Precore and Basal Core Promoter Hepatitis B Virus (HBV) Variants Are Present From a Young Age and Differ Across HBV Genotypes

Abstract

Background and aims: Hepatitis B virus (HBV) precore (PC) and dual basal core promoter (BCP) mutations halt and down-regulate hepatitis B e antigen (HBeAg) production respectively. PC mutation is rarely associated with HBV genotype A. We sought to examine the association of these variants with HBV genotypes, age, and HBeAg status in a racially diverse population in North America. Prospective study included 1,036 (808 adults, 228 children) participants in the Hepatitis B Research Network. PC and BCP variants were determined by Sanger sequencing, and dominant HBV species (>50%) were reported.

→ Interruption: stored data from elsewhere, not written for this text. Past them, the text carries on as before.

(* ===== verification/Shmem.v ===== *)
(** * The shared memory of the switch

    arch-wrs/shmem.c: an area of one writer and many readers.  The writer
    allocates in the area and brackets its changes; a reader takes a sequence
    number before it reads and asks afterwards whether to try again.  The
    header that declares the layout of the area is not part of the sources:
    its constants are a parameter. *)

From S2P Require Import Prelude TimeArith Types World Timeout.

(** What <libwr/shmem.h> defines; [HEAD_SIZE] and [NAME_SIZE] are sizes of [struct wrs_shm_head] and of its
    member [name]. *)
Class ShmHeader := {
  WRS_SHM_MAX_SIZE : Z; WRS_SHM_MIN_SIZE : Z; WRS_SHM_N_NAMES : Z; WRS_SHM_LOCK_MASK : Z;
  WRS_SHM_READ : Z; WRS_SHM_WRITE : Z; WRS_SHM_LOCKED : Z; WRS_SHM_WRITE_BEGIN : Z; WRS_SHM_WRITE_END : Z;
  WRS_SHM_OPEN_FAILED : Z; WRS_SHM_WRONG_VERSION : Z; WRS_SHM_INCONSISTENT_DATA : Z;
  HEAD_SIZE : Z; NAME_SIZE : nat }.

Definition SHM_LOCK_TIMEOUT_MS : Z := 50.

(** [mapbase] is the address of the area in the writer. *)
Record wrs_shm_head := mk_shm {
  sh_pid : Z; sh_sequence : Z; sh_mapbase : Z; sh_name : list Z; sh_stamp : Z; sh_data_off : Z; sh_data_size : Z;
  sh_pidsequence : Z; sh_version : Z }.
#[export] Instance eta_shm : Eta wrs_shm_head := fun h =>
  mk_shm (sh_pid h) (sh_sequence h) (sh_mapbase h) (sh_name h) (sh_stamp h) (sh_data_off h) (sh_data_size h)
    (sh_pidsequence h) (sh_version h).

(** The area: its head, and its bytes by their offset. *)
Record shm_area := mk_area { ar_head : wrs_shm_head; ar_mem : Z -> Z }.
#[export] Instance eta_area : Eta shm_area := fun a => mk_area (ar_head a) (ar_mem a).

(** What a process holds: descriptors and mappings. *)
Record shm_held := mk_held { held_fds : Z; held_maps : Z }.

Inductive shm_errno := EINVAL | ETIMEDOUT | EBUSY | errno_kept.

(** What the system answers to [open], [fstat] and [mmap], the process and which processes live, the
    address of the mapping, and what a reader finds at each look: the writer's pid, whether it lives, and
    the time in us after the wait that follows. *)
Record shm_sys := mk_ssys {
  ss_open : bool; ss_fstat : bool; ss_mmap : bool; ss_getpid : Z; ss_alive : Z -> bool; ss_base : Z; ss_now : Z;
  ss_looks : list (Z * bool * Z) }.

Section Shmem.
Context `{Config} `{ShmHeader}.

(** ** Opening and closing *)

(** The value of [wrs_shm_locked]. *)
Definition wrs_shm_ignore_flag_locked (ignore_flag : Z) : Z := if truth ignore_flag then 0 else WRS_SHM_LOCKED.

(** The reader's wait: whether a writer was seen.  When the looks run out the process still waits. *)
Fixpoint wait_writer (tv1 : Z) (looks : list (Z * bool * Z)) : option bool :=
  match looks with
  | [] => None
  | (pid, alive, tv2) :: looks =>
      if truth pid && alive then Some true
      else if u64 (tv2 - tv1) / 1000 <? SHM_LOCK_TIMEOUT_MS then wait_writer tv1 looks
      else Some false
  end.

Definition open_area (s : shm_sys) (name : list Z) (locked : bool) (h : wrs_shm_head) : wrs_shm_head :=
  h <| sh_mapbase := ss_base s |> <| sh_name := take (NAME_SIZE - 1) name |> <| sh_stamp := 0 |> <| sh_data_off := HEAD_SIZE |>
    <| sh_data_size := 0 |> <| sh_sequence := if locked then 1 else 0 |> <| sh_pid := ss_getpid s |>
    <| sh_pidsequence ::= fun n => u32 (n + 1) |>.

(** [None] is a reader that waits on. *)
Definition wrs_shm_get (s : shm_sys) (wrs_shm_locked name_id : Z) (name : list Z) (flags : Z) (h : wrs_shm_head) (p : shm_held)
    : option (unit + shm_errno) * wrs_shm_head * shm_held :=
  if WRS_SHM_N_NAMES <=? name_id then (Some (inr EINVAL), h, p)
  else if negb (ss_open s) then (Some (inr errno_kept), h, p)
  else if negb (ss_fstat s) || negb (ss_mmap s) then (Some (inr errno_kept), h, p)
  else
    let both := mk_held (held_fds p + 1) (held_maps p + 1) in
    if negb (truth (Z.land flags WRS_SHM_WRITE)) then
      if negb (truth (Z.land flags wrs_shm_locked)) then (Some (inl tt), h, both)
      else match wait_writer (ss_now s) (ss_looks s) with
           | None => (None, h, both)
           | Some true => (Some (inl tt), h, both)
           | Some false => (Some (inr ETIMEDOUT), h, mk_held (held_fds p) (held_maps p + 1))
           end
    else if truth (sh_pid h) && ss_alive s (sh_pid h) then (Some (inr EBUSY), h, p)
    else (Some (inl tt), open_area s name (truth (Z.land flags wrs_shm_locked)) h, both).

(** [unmap] is what [munmap] returns. *)
Definition wrs_shm_put (pid unmap : Z) (h : wrs_shm_head) (p : shm_held) : Z * wrs_shm_head * shm_held :=
  let ours := sh_pid h =? pid in
  (if unmap <? 0 then unmap else 0,
   if ours then h <| sh_pid := 0 |> else h,
   mk_held (if ours then held_fds p - 1 else held_fds p) (if unmap <? 0 then held_maps p else held_maps p - 1)).

(** ** Reading *)

Definition wrs_shm_seqbegin (h : wrs_shm_head) : Z := sh_sequence h.
Definition wrs_shm_seqretry (h : wrs_shm_head) (start : Z) : Z :=
  if truth (Z.land start WRS_SHM_LOCK_MASK) then 1 else of_bool (negb (sh_sequence h =? start)).

Definition wrs_shm_age (now : Z) (h : wrs_shm_head) : Z := i32 (now - sh_stamp h).

(** The address for a reader that maps the area at [headptr]; [None] is NULL. *)
Definition wrs_shm_data (h : wrs_shm_head) (headptr version : Z) : option Z :=
  if negb (sh_version h =? version) then None else Some (headptr + sh_data_off h).
Definition wrs_shm_follow (h : wrs_shm_head) (headptr ptr : Z) : option Z :=
  if (ptr <? sh_mapbase h) || (sh_mapbase h + WRS_SHM_MAX_SIZE <? ptr) then None else Some (headptr + (ptr - sh_mapbase h)).

(** The check of an area that is open: [h1], [h2] and [h3] are the head as each read finds it.  The
    value, and whether the area is kept. *)
Definition check_open (h1 h2 h3 : wrs_shm_head) : Z * bool :=
  let ii := wrs_shm_seqbegin h1 in
  let version := sh_version h2 in
  if truth (wrs_shm_seqretry h3 ii) then (WRS_SHM_INCONSISTENT_DATA, false)
  else if version =? 0 then (WRS_SHM_WRONG_VERSION, false)
  else (0, true).

(** [opened]: the area is open already.  The value and whether it is open afterwards. *)
Definition wrs_shm_get_and_check (s : shm_sys) (wrs_shm_locked shm_name : Z) (opened : bool) (h1 h2 h3 : wrs_shm_head) (unmap : Z)
    (p : shm_held) : option (Z * bool) * shm_held :=
  let check (p : shm_held) :=
    let '(v, kept) := check_open h1 h2 h3 in
    (Some (v, kept), if kept then p else (wrs_shm_put (ss_getpid s) unmap h3 p).2) in
  if opened then check p
  else match wrs_shm_get s wrs_shm_locked shm_name [] (Z.lor WRS_SHM_READ WRS_SHM_LOCKED) h1 p with
       | (None, _, p) => (None, p)
       | (Some (inr _), _, p) => (Some (WRS_SHM_OPEN_FAILED, false), p)
       | (Some (inl _), _, p) => check p
       end.

(** ** Writing *)

(** [(size + 7) & ~7] of a [size_t]. *)
Definition round8 (size : Z) : Z := ulong (Z.land (ulong (size + 7)) (Z.lnot 7)).

(** [pid] calls; the offset of the block, if there is one. *)
Definition wrs_shm_alloc (pid size : Z) (a : shm_area) : option Z * shm_area :=
  let h := ar_head a in
  if negb (sh_pid h =? pid) then (None, a)
  else if WRS_SHM_MAX_SIZE <? ulong (sh_data_off h + sh_data_size h + size) then (None, a)
  else
    let nextptr := sh_data_off h + sh_data_size h in
    (Some nextptr,
     mk_area (h <| sh_data_size := sh_data_size h + round8 size |>)
       (fun k => if (nextptr <=? k) && (k <? nextptr + size) then 0 else ar_mem a k)).

(** The sequence is an [unsigned]; [now] is the monotonic time in seconds. *)
Definition wrs_shm_write_caller (now flags : Z) (h : wrs_shm_head) : wrs_shm_head :=
  let h := h <| sh_sequence ::= fun n => u32 (n + 2) |> in
  let h := if flags =? WRS_SHM_WRITE_BEGIN then h <| sh_sequence ::= fun n => Z.lor n WRS_SHM_LOCK_MASK |> else h in
  if flags =? WRS_SHM_WRITE_END
  then h <| sh_stamp := now |> <| sh_sequence ::= fun n => Z.land n (Z.lnot WRS_SHM_LOCK_MASK) |> else h.

End Shmem.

Approach and results: Median age was 36.3 years (range, 2-80), 44.6% HBeAg(+), 74.2% Asians, 13.3% black, and 9.7% white. The dominant PC variant was present in 29.4% participants, including 20 with subgenotype A1 or A2. Seventeen of 20 participants with genotype A and PC had a compensatory C1858T mutation. In the HBeAg(+) cohort, the prevalence of PC and/or BCP variants increased from 14.4% in the first two decades to 51% after 40 years of age. Among those aged 2-18, 52% and 83% with dominant PC and BCP variants were HBeAg(+) compared to 3.8% and 29% in the >40 years age group. HBeAg clearance rates were significantly higher for those with dominant PC or BCP variants: 24.4 and 15.0 per 100 person-years compared to 6.0 in wild-type HBV (P < 0.0001).

Conclusions: PC variants can be present in HBV genotype A and are usually associated with C1858T, which preserves the pregenome encapsidation sequence. Selection of PC and BCP variants occurred at a young age, with increasing prevalence across age groups. HBeAg(+) participants with dominant PC and BCP variants progressed to the HBeAg(-) phase of chronic HBV infection significantly faster. This finding has potential clinical and therapeutic implications.

FIG. 1.

PC and BCP variants by HBeAg status.

FIG. 2.

Prevalence of PC and BCP variants across HBV genotypes and HBeAg status. (A) HBeAg(+) participants; (B) HBeAg(−) participants.

FIG. 3.

(A) Prevalence of PC G1896A variant in HBV genotype A. (Bi) HBV pregenome encapsidation sequence. (Bii) Stem-loop configurations of HBV genotype A with and without substitution at nt1986 (PC) and nt1858 positions. The stem-loop energy (kcal/mol) indicates the thermodynamic stability of the HBV pregenome encapsidation sequence. Lower energy numbers indicate stronger bonds between base pairs.

FIG. 4.

PC and BCP variants by age and HBeAg status. (A) HBeAg(+) participats; (B) HBeAg(−) participants.

FIG. 5.

Distribution of WT, BCP, PC, and combination of BCP and PC variants across age groups. (A) WT indicates dominant WT at both BCP and PC regions. Overall P value < 0.001 for the prevalence of BCP or PC variants across age groups. Distribution of qHBeAg by age among HBeAg(+) participants with WT, BCP, PC, and combination of BCP and PC variants. (B) Distribution of qHBeAg by age WT indicates dominant WT at both BCP and PC regions.

FIG. 6.

Distribution of HBV DNA by HBV variants, age, and HBeAg status. (A) HBeAg(+) participats; (B) HBeAg(−) participants.